Extension Activity: Instruct the students to revisit the illustration to find the various citizens on the streets.   Ask them to decide if this citizen is being a producer or consumer of a good or service in the illustration.

 

3. Fantastic Mr. Fox by Roald Dahl. [Puffin, 1970]  Grades 3-6

Story Synopsis:  In this fantastic tale where animals talk and humans are greedy and foolish; three farmers are determined to keep Mr. Fox from stealing their chickens, geese, ducks, turkeys and apple cider. Determined to terminate Mr. Fox’s raids, farmers Boggis, Bunce and Bean think of various ways to accomplish their goal. After many near misses, Mr. Fox, along with his family and friends, manages to tunnel into the farmers’ storehouses and obtain massive amounts of food.  The story ends with the indication that the three farmers will be uselessly keeping guard at the entrance to a tunnel for a very long time.

Economic Concept: A cost is what a person gives up when they decide to do something.  A benefit is what satisfies a person’s wants.
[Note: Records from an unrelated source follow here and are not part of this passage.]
Lemma stream_write_aligned_all_ok (rest : list byte)
      (c : bootloader_context_t) (w : world) :
  all_ok w ->
  current_addr c mod 4 = 0 -> 0 <= current_addr c ->
  current_addr c + len rest < 2 ^ 32 ->
  exists c' w',
    stream_write_aligned rest c w = Returns BOOT_PORT_OK c' w'
    /\ all_ok w'
    /\ current_addr c' = current_addr c + 4 * (len rest / 4)
    /\ stream_cache c'
       = (if 0 <? len rest mod 4
          then skipn (Z.to_nat (4 * (len rest / 4))) rest
          else stream_cache c)
    /\ trace w' = trace w ++ word_events (current_addr c) rest.
Proof.
  intros Hok Ha H0 Hroom.
  pose proof (len_nonneg rest) as Hn.
  destruct (div4_facts Hn) as (Hk & Hr & Hm).
  unfold stream_write_aligned.
  rewrite land_mask by lia.
  set (aligned := 4 * (len rest / 4)) in *.
  destruct (firstn_skipn_len rest Hk) as (Hf & Hs).
  unfold bind, get, port, modify, ret.
  destruct (Z.ltb_spec 0 aligned) as [Lt|Ge].
  - destruct (@flash_write_all_ok (current_addr c)
                (firstn (Z.to_nat aligned) rest) w Hok Ha)
      as (w1 & -> & Hok1 & Ht1 & _).
    { rewrite Hf. unfold aligned. rewrite Z.mul_comm. apply Z.mod_mul. lia. }
    { exact H0. }
    { rewrite Hf. lia. }
    cbn [status_ok negb]. rewrite Hs, Hr.
    rewrite u32_small by lia.
    destruct (Z.ltb_spec 0 (len rest mod 4)); eexists; eexists;
      (split; [reflexivity|]); cbn [current_addr stream_cache set_stream_cache
                                     set_current_addr];
      repeat split; try assumption;
      rewrite Ht1; unfold aligned; rewrite word_events_whole_prefix; reflexivity.
  - cbn [status_ok negb].
    assert (Ez : aligned = 0) by lia.
    assert (Er : len rest mod 4 = len rest) by lia.
    rewrite Er, Ez. cbn [Z.to_nat skipn].
    destruct (Z.ltb_spec 0 (len rest)); eexists; eexists;
      (split; [reflexivity|]); cbn [current_addr stream_cache set_stream_cache];
      repeat split; try assumption; try lia;
      rewrite word_events_short by lia; rewrite app_nil_r; reflexivity.
Qed.

Lemma stream_write_all_ok (data : list byte)
      (c : bootloader_context_t) (w : world) :
  all_ok w ->
  stream_cache_len c <= 3 ->
  current_addr c mod 4 = 0 -> 0 <= current_addr c ->
  current_addr c + stream_cache_len c + len data < 2 ^ 32 ->
  let total := stream_cache c ++ data in
  exists c' w',
    bootloader_stream_write data c w = Returns BOOT_PORT_OK c' w'
    /\ all_ok w'
    /\ current_addr c' = current_addr c + 4 * (len total / 4)
    /\ stream_cache c' = skipn (Z.to_nat (4 * (len total / 4))) total
    /\ trace w' = trace w ++ word_events (current_addr c) total.
Proof.
  intros Hok Hc Ha H0 Hroom total.
  pose proof (len_nonneg data) as Hnd.
  pose proof (len_nonneg (stream_cache c)) as Hnc.
  unfold stream_cache_len in *.
  unfold bootloader_stream_write.
  destruct (Z.eqb_spec (len data) 0) as [Ez|Nz].
  - (* nothing to write *)
    assert (data = []) as -> by (destruct data; [reflexivity | rewrite len_cons in Ez; pose proof (len_nonneg data); lia]).
    subst total. rewrite app_nil_r.
    assert (Ek : len (stream_cache c) / 4 = 0) by (apply Z.div_small; lia).
    rewrite Ek. exists c, w. cbn [Z.to_nat skipn Z.mul].
    repeat split; try assumption; try lia.
    rewrite word_events_short by lia. rewrite app_nil_r. reflexivity.
  - unfold bind at 1. unfold stream_write_carry, bind, get.
    fold (stream_cache_len c). unfold stream_cache_len.
    destruct (Z.ltb_spec 0 (len (stream_cache c))) as [Lt|Ge].
    + (* a carry is pending *)
      rewrite top_up_spec by lia.
      set (n := Z.to_nat (Z.min (4 - len (stream_cache c)) (len data))).
      set (cache := stream_cache c ++ firstn n data).
      assert (Hlc : len cache = Z.min 4 (len (stream_cache c) + len data)).
      { unfold cache, n. rewrite len_app, len_firstn. lia. }
      assert (Etot : total = cache ++ skipn n data).
      { unfold total, cache. rewrite <- app_assoc, firstn_skipn. reflexivity. }
      assert (Hlr : len (skipn n data)
                    = len (stream_cache c) + len data - len cache).
      { rewrite len_skipn. unfold n. lia. }
      unfold modify, port, ret.
      destruct (Z.eqb_spec (len cache) 4) as [E4|N4].
      * destruct (@flash_write_all_ok (current_addr c) cache w Hok Ha)
          as (w1 & E1 & Hok1 & Ht1 & _);
          [rewrite E4; reflexivity | exact H0 | lia |].
        cbn [current_addr set_stream_cache]. rewrite E1.
        cbn [status_ok negb current_addr set_stream_cache set_current_addr].
        rewrite u32_small by lia.
        match goal with
        | |- context [stream_write_aligned ?r ?c1 ?w1] =>
            destruct (@stream_write_aligned_all_ok r c1 w1 Hok1)
              as (c2 & w2 & E2 & Hok2 & Ha2 & Hs2 & Ht2)
        end.
        { cbn [current_addr set_stream_cache set_current_addr].
          replace (current_addr c + 4) with (current_addr c + 1 * 4) by lia.
          rewrite Z.mod_add by lia. exact Ha. }
        { cbn [current_addr set_stream_cache set_current_addr]. lia. }
        { cbn [current_addr set_stream_cache set_current_addr]. lia. }
        cbn [current_addr stream_cache set_stream_cache set_current_addr]
          in Ha2, Hs2, Ht2.
        exists c2, w2. split; [exact E2|]. split; [exact Hok2|].
        assert (Elen : len total = len (skipn n data) + 1 * 4).
        { rewrite Etot, len_app. lia. }
        rewrite Elen, Z.div_add by lia.
        pose proof (len_nonneg (skipn n data)) as Hns.
        destruct (div4_facts Hns) as (Hk & Hr & Hm).
        repeat split.
        -- rewrite Ha2. lia.
        -- rewrite Hs2, Etot.
           replace (Z.to_nat (4 * (len (skipn n data) / 4 + 1)))
             with (length cache + Z.to_nat (4 * (len (skipn n data) / 4)))%nat
             by (unfold len in E4; lia).
           rewrite skipn_app. rewrite (@skipn_all2 _ _ cache) by lia.
           replace (length cache + Z.to_nat (4 * (len (skipn n data) / 4))
                    - length cache)%nat
             with (Z.to_nat (4 * (len (skipn n data) / 4))) by lia.
           cbn [app].
           destruct (Z.ltb_spec 0 (len (skipn n data) mod 4)); [reflexivity|].
           symmetry. apply length_zero_iff_nil.
           rewrite length_skipn. unfold len in *. lia.
        -- rewrite Ht2, Ht1, Etot, <- app_assoc. f_equal.
           rewrite word_events_app by (apply whole_words_len; rewrite E4; reflexivity).
           rewrite E4. reflexivity.
      * (* the carry is still short: everything went into it *)
        assert (Hshort : len (stream_cache c) + len data < 4) by lia.
        assert (Erest : skipn n data = []).
        { apply length_zero_iff_nil. unfold len in *. lia. }
        rewrite Erest. cbn [status_ok negb].
        unfold stream_write_aligned, bind, ret, modify. cbn.
        rewrite Erest, app_nil_r in Etot.
        assert (Ek : len total / 4 = 0)
          by (apply Z.div_small; rewrite Etot; lia).
        rewrite Ek. cbn [Z.mul Z.to_nat skipn].
        eexists; eexists. split; [reflexivity|].
        cbn [current_addr stream_cache set_stream_cache].
        repeat split; try assumption; try lia; [congruence|].
        rewrite word_events_short by (rewrite Etot; lia).
        rewrite app_nil_r. reflexivity.
    + (* no carry *)
      assert (Ec : stream_cache c = [])
        by (apply length_zero_iff_nil; unfold len in *; lia).
      unfold ret. cbn [status_ok negb].
      destruct (@stream_write_aligned_all_ok data c w Hok Ha H0)
        as (c2 & w2 & E2 & Hok2 & Ha2 & Hs2 & Ht2); [lia|].
      subst total. rewrite Ec in *. cbn [app].
      exists c2, w2. repeat split; try assumption.
      rewrite Hs2.
      destruct (Z.ltb_spec 0 (len data mod 4)); [reflexivity|].
      symmetry. apply length_zero_iff_nil. rewrite length_skipn.
      destruct (div4_facts Hnd) as (Hk & Hr & Hm). unfold len in *. lia.
Qed.

Lemma ceil4_bounds (n : Z) : 0 <= n -> n <= 4 * ceil4 n <= n + 3.
Proof.
  intros H. unfold ceil4.
  pose proof (Z.div_mod (n + 3) 4 ltac:(lia)).
  pose proof (Z.mod_pos_bound (n + 3) 4 ltac:(lia)). lia.
Qed.

Lemma ceil4_pad (n : Z) : 0 <= n -> n + (4 - n mod 4) mod 4 = 4 * ceil4 n.
Proof.
  intros H. unfold ceil4.
  pose proof (Z.div_mod n 4 ltac:(lia)) as Hd.
  pose proof (Z.mod_pos_bound n 4 ltac:(lia)) as Hm.
  pose proof (Z.div_mod (n + 3) 4 ltac:(lia)) as Hd3.
  pose proof (Z.mod_pos_bound (n + 3) 4 ltac:(lia)) as Hm3.
  assert (C : n mod 4 = 0 \/ n mod 4 = 1 \/ n mod 4 = 2 \/ n mod 4 = 3) by lia.
  destruct C as [C|[C|[C|C]]]; rewrite C in *;
    [ change ((4 - 0) mod 4) with 0 | change ((4 - 1) mod 4) with 3
    | change ((4 - 2) mod 4) with 2 | change ((4 - 3) mod 4) with 1 ]; lia.
Qed.

(** The 0xFF bytes that complete [n] pending bytes to whole words. *)
Lemma pad_facts (n : Z) :
  0 <= n ->
  let p := (4 - n mod 4) mod 4 in
  0 <= p < 4 /\ (n + p) mod 4 = 0 /\ (n mod 4 = 0 -> p = 0)
  /\ (n mod 4 <> 0 -> p = 4 - n mod 4).
Proof.
  intros Hn p. subst p.
  pose proof (Z.mod_pos_bound n 4 ltac:(lia)) as Hm.
  pose proof (Z.div_mod n 4 ltac:(lia)) as Hd.
  assert (C : n mod 4 = 0 \/ n mod 4 = 1 \/ n mod 4 = 2 \/ n mod 4 = 3) by lia.
  destruct C as [C|[C|[C|C]]]; rewrite C in *; cbn;
    (repeat split; try lia;
     [ match goal with
       | |- (n + ?q) mod 4 = 0 =>
           replace (n + q) with ((n / 4 + (if q =? 0 then 0 else 1)) * 4)
             by (cbn; lia);
           apply Z.mod_mul; lia
       end ]).
Qed.

Lemma stream_flush_all_ok (c : bootloader_context_t) (w : world) :
  all_ok w ->
  stream_cache_len c <= 3 ->
  current_addr c mod 4 = 0 -> 0 <= current_addr c ->
  (stream_cache c <> [] -> current_addr c + 4 < 2 ^ 32) ->
  let pad := repeat xff (Z.to_nat ((4 - stream_cache_len c mod 4) mod 4)) in
  exists c' w',
    bootloader_stream_flush c w = Returns BOOT_PORT_OK c' w'
    /\ all_ok w'
    /\ current_addr c' = current_addr c + len (stream_cache c ++ pad)
    /\ stream_cache c' = []
    /\ trace w' = trace w ++ word_events (current_addr c) (stream_cache c ++ pad).
Proof.
  intros Hok Hc Ha H0 Hroom pad.
  pose proof (len_nonneg (stream_cache c)) as Hn.
  unfold stream_cache_len in *.
  unfold bootloader_stream_flush, bind, get, port, modify, ret.
  fold (stream_cache_len c). unfold stream_cache_len.
  destruct (Z.eqb_spec (len (stream_cache c)) 0) as [Ez|Nz].
  - assert (Ec : stream_cache c = [])
      by (apply length_zero_iff_nil; unfold len in *; lia).
    subst pad. rewrite Ez, Ec. cbn. exists c, w.
    rewrite Z.add_0_r, app_nil_r. auto.
  - assert (Em : len (stream_cache c) mod 4 = len (stream_cache c))
      by (apply Z.mod_small; lia).
    assert (Ep : (4 - len (stream_cache c)) mod 4 = 4 - len (stream_cache c))
      by (apply Z.mod_small; lia).
    assert (Hroom' : current_addr c + 4 < 2 ^ 32).
    { apply Hroom. intros Ec. rewrite Ec in Nz. apply Nz. reflexivity. }
    subst pad. rewrite Em, Ep.
    set (padded := stream_cache c ++ repeat xff (Z.to_nat (4 - len (stream_cache c)))).
    assert (Hlp : len padded = 4).
    { unfold padded. rewrite len_app, len_repeat. lia. }
    assert (E4 : firstn 4 padded = padded).
    { apply firstn_all2. unfold len in Hlp. lia. }
    rewrite E4.
    destruct (@flash_write_all_ok (current_addr c) padded w Hok Ha)
      as (w1 & -> & Hok1 & Ht1 & _);
      [rewrite Hlp; reflexivity | exact H0 | lia |].
    cbn [status_ok]. eexists; eexists. split; [reflexivity|].
    cbn [current_addr stream_cache set_stream_cache set_current_addr].
    rewrite u32_small by lia. rewrite Hlp. auto.
Qed.

Lemma stream_chunks_all_ok (chunks : list (list byte)) :
  forall (c : bootloader_context_t) (w : world),
    all_ok w ->
    stream_cache_len c <= 3 ->
    current_addr c mod 4 = 0 -> 0 <= current_addr c ->
    current_addr c + 4 * ceil4 (stream_cache_len c + len (concat chunks)) < 2 ^ 32 ->
    let pending := stream_cache c ++ concat chunks in
    let pad := repeat xff (Z.to_nat ((4 - len pending mod 4) mod 4)) in
    exists c' w',
      stream_chunks chunks c w = Returns BOOT_PORT_OK c' w'
      /\ all_ok w'
      /\ current_addr c' = current_addr c + len (pending ++ pad)
      /\ stream_cache c' = []
      /\ trace w' = trace w ++ word_events (current_addr c) (pending ++ pad).
Proof.
  induction chunks as [|data rest IH]; intros c w Hok Hc Ha H0 Hroom pending pad.
  - cbn [stream_chunks]. subst pending pad. cbn [concat] in *.
    rewrite app_nil_r in *. rewrite len_nil, Z.add_0_r in Hroom.
    apply stream_flush_all_ok; try assumption.
    intros Hne. unfold stream_cache_len in *.
    pose proof (len_nonneg (stream_cache c)) as Hn.
    assert (0 < len (stream_cache c)).
    { destruct (stream_cache c); [contradiction Hne; reflexivity|].
      rewrite len_cons. pose proof (len_nonneg l). lia. }
    pose proof (ceil4_bounds Hn). lia.
  - cbn [stream_chunks concat] in *. rewrite len_app in Hroom.
    pose proof (len_nonneg data) as Hnd.
    pose proof (len_nonneg (concat rest)) as Hnr.
    pose proof (len_nonneg (stream_cache c)) as Hnc.
    unfold stream_cache_len in *.
    assert (Hceil : 0 <= len (stream_cache c) + (len data + len (concat rest)))
      by lia.
    pose proof (ceil4_bounds Hceil) as Hcb.
    destruct (@stream_write_all_ok data c w Hok Hc Ha H0)
      as (c1 & w1 & E1 & Hok1 & Ha1 & Hs1 & Ht1); [unfold stream_cache_len; lia|].
    set (total := stream_cache c ++ data) in *.
    assert (Hnt : 0 <= len total) by apply len_nonneg.
    assert (Elt : len total = len (stream_cache c) + len data)
      by (unfold total; apply len_app).
    destruct (div4_facts Hnt) as (Hk & Hr & Hm).
    set (k := 4 * (len total / 4)) in *.
    destruct (firstn_skipn_len total Hk) as (Hf & Hs).
    unfold bind. rewrite E1. cbn [status_ok negb].
    destruct (IH c1 w1 Hok1) as (c2 & w2 & E2 & Hok2 & Ha2 & Hs2 & Ht2).
    { unfold stream_cache_len. rewrite Hs1, Hs. lia. }
    { rewrite Ha1. unfold k.
      rewrite (Z.mul_comm 4), Z.mod_add by lia. exact Ha. }
    { lia. }
    { unfold stream_cache_len. rewrite Hs1, Hs, Ha1.
      replace (len (stream_cache c) + (len data + len (concat rest)))
        with (len total - k + len (concat rest) + (len total / 4) * 4) in Hroom
        by (unfold k; lia).
      unfold ceil4 in *.
      replace (len total - k + len (concat rest) + len total / 4 * 4 + 3)
        with (len total - k + len (concat rest) + 3 + len total / 4 * 4) in Hroom
        by lia.
      rewrite Z.div_add in Hroom by lia. unfold k in *. lia. }
    cbv zeta in Ha2, Hs2, Ht2.
    exists c2, w2. split; [exact E2|]. split; [exact Hok2|].
    assert (Esplit : pending = firstn (Z.to_nat k) total
                               ++ (stream_cache c1 ++ concat rest)).
    { subst pending. rewrite Hs1. fold k.
      rewrite app_assoc, (app_assoc (firstn _ _)), firstn_skipn. reflexivity. }
    assert (Elen : len pending = len (stream_cache c1 ++ concat rest) + (len total / 4) * 4).
    { rewrite Esplit, len_app, Hf. unfold k. lia. }
    assert (Epad : pad = repeat xff
                     (Z.to_nat ((4 - len (stream_cache c1 ++ concat rest) mod 4) mod 4))).
    { subst pad. rewrite Elen, Z.mod_add by lia. reflexivity. }
    rewrite <- Epad in Ha2, Ht2.
    assert (Eww : whole_words (firstn (Z.to_nat k) total)).
    { apply whole_words_len. rewrite Hf. unfold k.
      rewrite Z.mul_comm. apply Z.mod_mul. lia. }
    assert (Eall : pending ++ pad
                   = firstn (Z.to_nat k) total
                     ++ ((stream_cache c1 ++ concat rest) ++ pad)).
    { rewrite Esplit, <- app_assoc. reflexivity. }
    rewrite Eall. repeat split.
    + rewrite Ha2, Ha1, (len_app (firstn _ _)), Hf. lia.
    + exact Hs2.
    + rewrite Ht2, Ht1, <- app_assoc. f_equal.
      rewrite (word_events_app Eww), Hf, Ha1. f_equal.
      unfold k. apply eq_sym, word_events_whole_prefix.
Qed.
Activity: Introduce the lesson by explaining that people make choices all the time.  When a decision is made people choose the alternative that seems to be in their best interest because it involves the least cost and the greatest benefit. Ask the students if anyone is familiar with story Fantastic Mr. Fox by Roald Dahl. (Hopefully, at least half the class will have either read the book or seen the movie.)  Discuss the plot of the story with an emphasis on the three farmers who wanted to keep Mr. Fox from stealing from them, and Mr. Fox who was stealing from the famers to feed his family. Create a class list on a piece of chart paper.  Challenge the students think of the costs the farmers incurred as they tried to stop Mr. Fox from stealing.  (Possible responses include: time, money, tools, health, time away from farming chores, etc.)  In a second column ask for suggestions to the benefits of trying to stop Mr. Fox from stealing. .  (Possible responses include: stopping loss of profit, safety of farm animals, justice of stopping a thief, righting a wrong, etc.)   Discuss whether the cost trying to stop Mr. Fox from stealing is higher than the benefit--or the other way around.

...To Be Continued! Check back for final two ways to teach money matters to your children and students using popular books and movies!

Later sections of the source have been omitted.